Les navires alliés arrivèrent, offrant une bouée de sauvetage aux survivants épuisés. Les restes de l'armée serbe, émaciés, gelés, mais intacts, furent évacués vers Corfou et Salonique. L'épreuve n'était pas terminée, mais l'équilibre avait changé. Sur les quais, les soldats s'appuyaient les uns sur les autres pour se soutenir, certains pleurant silencieusement à la vue des uniformes étrangers et à la promesse de nourriture et de sécurité. D'autres regardaient fixement devant eux, leurs yeux reflétant l'épuisement et le souvenir des horreurs endurées. L'armée serbe allait se regrouper, se réarmer et se battre à nouveau, mais leur patrie était désormais sous occupation, son peuple à la merci des conquérants.

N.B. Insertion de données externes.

(** C9: in one callback the single-security algorithm issues at most
    one target-holdings command; it targets the subscribed equity and its
    weight is exactly 0.5 or exactly 1.0.  The other two callbacks issue
    none. *)
Theorem OnData_holdings_invariant self slice p :
  let issued := holdings_commands (trace (OnData self slice p)) in
  (length issued <= 1)%nat /\
  (forall s w, In (s, w) issued ->
     s = equity_symbol self /\ (w = 1%Q \/ w = (1#2)%Q)) /\
  (forall ev, holdings_commands (trace (OnOrderEvent self ev p)) = []) /\
  (forall e d, holdings_commands (trace (Initialize e d p)) = []).
Proof.
  intros issued. subst issued.
  split; [|split]; [| |split].
  3: { intros ev. unfold OnOrderEvent. now destruct (is_Filled _). }
  3: { reflexivity. }
  all: destruct (truthy (Get_GrantedPatentsData slice)) eqn:Ht;
    [|rewrite (OnData_empty _ _ _ Ht); cbn; try lia; intros ? ? []].
  all: destruct (Get_GrantedPatentsData slice !! patent_data_symbol self)
      as [r|] eqn:Hr;
    [|rewrite (OnData_missing _ _ _ Ht Hr); cbn; try lia; intros ? ? []].
  all: destruct (Z.lt_ge_cases 0 (PatentsFiled r)) as [Hpos|Hle].
  - rewrite (OnData_filed _ _ _ _ Hr Hpos). cbn [trace].
    destruct (existsb _ _); cbn; lia.
  - destruct (OnData_not_filed self slice p r Hr Hle) as [_ [-> _]].
    cbn. lia.
  - rewrite (OnData_filed _ _ _ _ Hr Hpos). cbn [trace].
    destruct (existsb _ _); cbn; [intros ? ? []|].
    intros s w [Heq|[]]. injection Heq as <- <-.
    split; [reflexivity|apply weight_of_cases].
  - destruct (OnData_not_filed self slice p r Hr Hle) as [_ [-> _]].
    intros ? ? [].
Qed.

(** Every piece of an f-string occurs in its text. *)
Lemma append_assoc (a b c : string) : (a +:+ b) +:+ c = a +:+ b +:+ c.
Proof.
  induction a as [|x a IH]; [reflexivity|].
  change (String x ((a +:+ b) +:+ c) = String x (a +:+ b +:+ c)).
  now rewrite IH.
Qed.

Lemma render_contains str_float piece msg :
  In piece msg ->
  contains (render_piece str_float piece) (render str_float msg).
Proof.
  induction msg as [|q msg IH]; intros Hin; [destruct Hin|].
  destruct Hin as [->|Hin].
  - exists "", (render str_float msg). reflexivity.
  - destruct (IH Hin) as [pre [post Heq]].
    exists (render_piece str_float q +:+ pre), post.
    cbn [render]. rewrite Heq. symmetry. apply append_assoc.
Qed.

(** C10: for an order event whose status is [Filled] the callback emits
    exactly one message, whose text contains the security identifier and
    the filled quantity; for every other status it emits nothing. *)
Theorem OnOrderEvent_fill_message {H} (str_float : Q -> string)
    self orderEvent (h : H) :
  (Status orderEvent = Filled ->
   exists msg,
     trace (OnOrderEvent self orderEvent h) = [Debug msg] /\
     contains (OrderSymbol orderEvent) (render str_float msg) /\
     contains (str_float (FillQuantity orderEvent)) (render str_float msg)) /\
  (Status orderEvent <> Filled ->
   trace (OnOrderEvent self orderEvent h) = []).
Proof.
  unfold OnOrderEvent. split.
  - intros ->. exists (filled_message orderEvent).
    split; [reflexivity|]. split.
    + apply (render_contains str_float (PSym (OrderSymbol orderEvent))).
      cbn. auto.
    + apply (render_contains str_float (PFloat (FillQuantity orderEvent))).
      cbn. auto.
  - intros Hne. destruct (Status orderEvent); try reflexivity.
    now destruct Hne.
Qed.

Lemma OnOrderEvent_fill_message_witness :
  exists msg,
    trace (OnOrderEvent sample_algorithm sample_fill flat_portfolio)
      = [Debug msg] /\
    contains "AAPL" (render (fun _ => "100.0") msg) /\
    contains "100.0" (render (fun _ => "100.0") msg).
Proof.
  exact (proj1 (OnOrderEvent_fill_message (fun _ => "100.0")
                  sample_algorithm sample_fill flat_portfolio) eq_refl).
Defined.

End DemonstrationFacts.

(** ** The universe-selection algorithm *)

Module UniverseFacts.
Import Universe.

Lemma selection_criteria_spec d :
  selection_criteria d = true <-> meets_criteria d.
Proof.
  unfold selection_criteria, meets_criteria.
  rewrite !andb_true_iff, !Z.ltb_lt, Qgtb_lt. tauto.
Qed.

Lemma read_list_lookup (h : gmap positive (list GrantedPatentsData)) r l :
  h !! r = Some l -> read_list r h = mkOutcome (Ok l) h [].
Proof.
  intros Hr. unfold read_list, mbind, M_bind, bind, get.
  cbn [result host trace]. rewrite Hr. reflexivity.
Qed.

Lemma new_list_run (h : gmap positive (list GrantedPatentsData)) l :
  new_list l h
  = mkOutcome (Ok (fresh (dom h))) (<[fresh (dom h) := l]> h) [].
Proof. reflexivity. Qed.

Lemma sort_in_place_run (h : gmap positive (list GrantedPatentsData))
    r key reverse l :
  h !! r = Some l ->
  sort_in_place r key reverse h
  = mkOutcome (Ok tt) (<[r := list_sort key reverse l]> h) [].
Proof.
  intros Hr. unfold sort_in_place.
  rewrite (bind_Ok _ _ _ _ _ _ (read_list_lookup _ _ _ Hr)). reflexivity.
Qed.

(** The result, final store and trace of [UniverseSelection] on a batch. *)
Lemma UniverseSelection_run (h : gmap positive (list GrantedPatentsData))
    data batch :
  h !! data = Some batch ->
  let sorted := list_sort TechDiversity true
                  (List.filter selection_criteria batch) in
  UniverseSelection data h
  = mkOutcome (Ok (map datum_Symbol sorted))
      (<[fresh (dom h) := sorted]> h)
      (map (fun datum => Log (datum_message datum)) batch).
Proof.
  intros Hdata sorted. unfold UniverseSelection.
  rewrite (bind_Ok _ _ _ _ _ _ (read_list_lookup _ _ _ Hdata)).
  rewrite (bind_Ok _ _ _ _ _ _ (for_each_emit _ _ _)).
  rewrite (bind_Ok _ _ _ _ _ _ (read_list_lookup _ _ _ Hdata)).
  rewrite (bind_Ok _ _ _ _ _ _ (new_list_run _ _)).
  rewrite (bind_Ok _ _ _ _ _ _
             (sort_in_place_run _ _ _ true _ (lookup_insert_eq _ _ _))).
  rewrite insert_insert_eq.
  rewrite (bind_Ok _ _ _ _ _ _ (read_list_lookup _ _ _ (lookup_insert_eq _ _ _))).
  unfold prepend. cbn [mret M_ret result host trace app].
  now rewrite !app_nil_r.
Qed.

(** The sorted selection meets its specification ... *)
Lemma list_sort_selection batch :
  selection_of batch
    (list_sort TechDiversity true (List.filter selection_criteria batch)).
Proof.
  split.
  - apply list_sort_reverse_perm.
  - apply list_sort_reverse_descending.
  - intros k. apply list_sort_reverse_stable.
Qed.

(** ... and the specification has no other solution. *)
Lemma selection_of_unique batch s1 s2 :
  selection_of batch s1 -> selection_of batch s2 -> s1 = s2.
Proof.
  intros [_ Hd1 Hs1] [_ Hd2 Hs2].
  apply (descending_stable_unique TechDiversity); [assumption..|].
  intros k. exact (eq_trans (Hs1 k) (eq_sym (Hs2 k))).
Qed.

Lemma selection_of_members batch s d :
  selection_of batch s -> (In d s <-> In d batch /\ meets_criteria d).
Proof.
  intros [Hperm _ _]. rewrite <- selection_criteria_spec, <- List.filter_In.
  split; apply Permutation_in; [exact Hperm|symmetry; exact Hperm].
Qed.

(** C2: for every batch the selector returns the identifiers of a list
    [s] of records that consists exactly of the records of the batch
    meeting the three criteria, is ordered by [TechDiversity] descending,
    and keeps records of equal score in their input order. *)
Theorem UniverseSelection_selects (h : gmap positive (list GrantedPatentsData))
    data batch :
  h !! data = Some batch ->
  exists s,
    result (UniverseSelection data h) = Ok (map datum_Symbol s) /\
    selection_of batch s /\
    (forall d, In d s <-> In d batch /\ meets_criteria d).
Proof.
  intros Hdata. eexists. rewrite (UniverseSelection_run _ _ _ Hdata).
  split; [reflexivity|]. split; [apply list_sort_selection|].
  intros d. apply selection_of_members, list_sort_selection.
Qed.

Lemma UniverseSelection_selects_witness :
  exists s,
    result (UniverseSelection 1%positive sample_heap)
      = Ok (map datum_Symbol s) /\
    selection_of sample_batch s /\
    (forall d, In d s <-> In d sample_batch /\ meets_criteria d).
Proof.
  apply (UniverseSelection_selects sample_heap 1%positive sample_batch).
  reflexivity.
Defined.
(** The entries of the countries that qualify, in the order in which the
    countries first appear in [recent]. *)
Definition qualifying (recent : list CombinedRow) : list Hotspot :=
  flat_map (fun c => option_list (entry recent c))
           (unique (map c_country recent)).
End HotspotSpec.

(** * Instances and tables for the examples *)

(** An instance of [parse_float]: unsigned decimal integers. *)
Definition digit_of (a : ascii) : option Z :=
  let n := Z.of_nat (nat_of_ascii a) in
  if ((48 <=? n) && (n <=? 57))%Z then Some (n - 48)%Z else None.

Fixpoint parse_digits_from (acc : Z) (s : string) : option Z :=
  match s with
  | EmptyString => Some acc
  | String a s' =>
      match digit_of a with
      | Some d => parse_digits_from (10 * acc + d)%Z s'
      | None => None
      end
  end.

Definition parse_digits (s : string) : option Q :=
  match s with
  | EmptyString => None
  | _ => option_map inject_Z (parse_digits_from 0 s)
  end.

Definition canonical_columns : list string :=
  [ "country"; "year"; "co2_emissions"; "co2_per_capita"; "country_code" ]%string.

(** A table whose one row names no country code. *)
Definition codeless_table : DataFrame :=
  mkDF canonical_columns
       [ mkRow (Some "Atlantis"%string) (Some 2000%Z) (Num 5) None None None ].

(** Least squares on exact numbers. *)
Definition count (d : list (Z * Q)) : Q := inject_Z (Z.of_nat (List.length d)).
Definition x_mean (d : list (Z * Q)) : Q :=
  sumQ (map (fun p => inject_Z (fst p)) d) / count d.
Definition y_mean (d : list (Z * Q)) : Q := sumQ (map snd d) / count d.
Definition ss_xx (d : list (Z * Q)) : Q :=
  sumQ (map (fun p => (inject_Z (fst p) - x_mean d)
                      * (inject_Z (fst p) - x_mean d)) d).
Definition ss_xy (d : list (Z * Q)) : Q :=
  sumQ (map (fun p => (inject_Z (fst p) - x_mean d) * (snd p - y_mean d)) d).
Definition ss_yy (d : list (Z * Q)) : Q :=
  sumQ (map (fun p => (snd p - y_mean d) * (snd p - y_mean d)) d).
Definition ols_slope (d : list (Z * Q)) : Q := Qred (ss_xy d / ss_xx d).
Definition residual_ss (d : list (Z * Q)) : Q :=
  ss_yy d - ss_xy d * ss_xy d / ss_xx d.

(** An instance of [LinearRegression_coef]: the least-squares slope. *)
Definition exact_coef (d : list (Z * Q)) : result Q := Ok (ols_slope d).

À l'intérieur de la Serbie, l'occupation commença pour de bon. Les autorités austro-hongroises et bulgares imposèrent un régime sévère : exécutions, travaux forcés, déportations massives. La résistance couvait sous la surface, mais les représailles étaient rapides et brutales. Les civils étaient les plus touchés : la nourriture était réquisitionnée, les églises pillées, des villages entiers rayés de la carte en représailles aux attaques des partisans. L'occupation était un règne de terreur, dont on se souvient dans les chansons populaires et dans le silence amer de ceux qui ont survécu. Les visages des enfants, creusés par la faim, et des mères, les yeux rougis par les larmes, sont devenus le nouveau portrait d'une nation assiégée.
Pendant ce temps, à Corfou, les survivants de la retraite entamèrent le lent processus de reconstruction. Des conseillers alliés arrivèrent, apportant de nouvelles armes et de nouveaux uniformes. Les oliveraies et les collines rocheuses de l'île accueillirent des camps de fortune et des terrains d'entraînement. L'esprit serbe, meurtri mais pas éteint, trouva une nouvelle détermination. Des nouvelles de la patrie parvenaient aux camps : des récits d'atrocités, de famine et de la mort lente d'une nation sous domination étrangère. L'espoir de la libération vacillait, maintenu en vie par la mémoire et la promesse d'un retour. Les hommes s'entraînaient sous la pluie, leurs corps encore affaiblis, motivés non pas par des ordres, mais par le souvenir de ce qu'ils avaient perdu.
À l'aube de 1916, l'attention du monde s'est tournée vers d'autres fronts, mais pour la Serbie, le tournant de la guerre était venu. Le vieux pays avait disparu, dispersé et meurtri, mais la lutte allait se poursuivre depuis l'exil. La fin était désormais en vue, mais seulement après d'autres sacrifices et pertes. Le décor était planté pour le dernier acte : une campagne de rédemption et de jugement, écrite dans le sang et l'endurance d'une nation qui refusait de périr.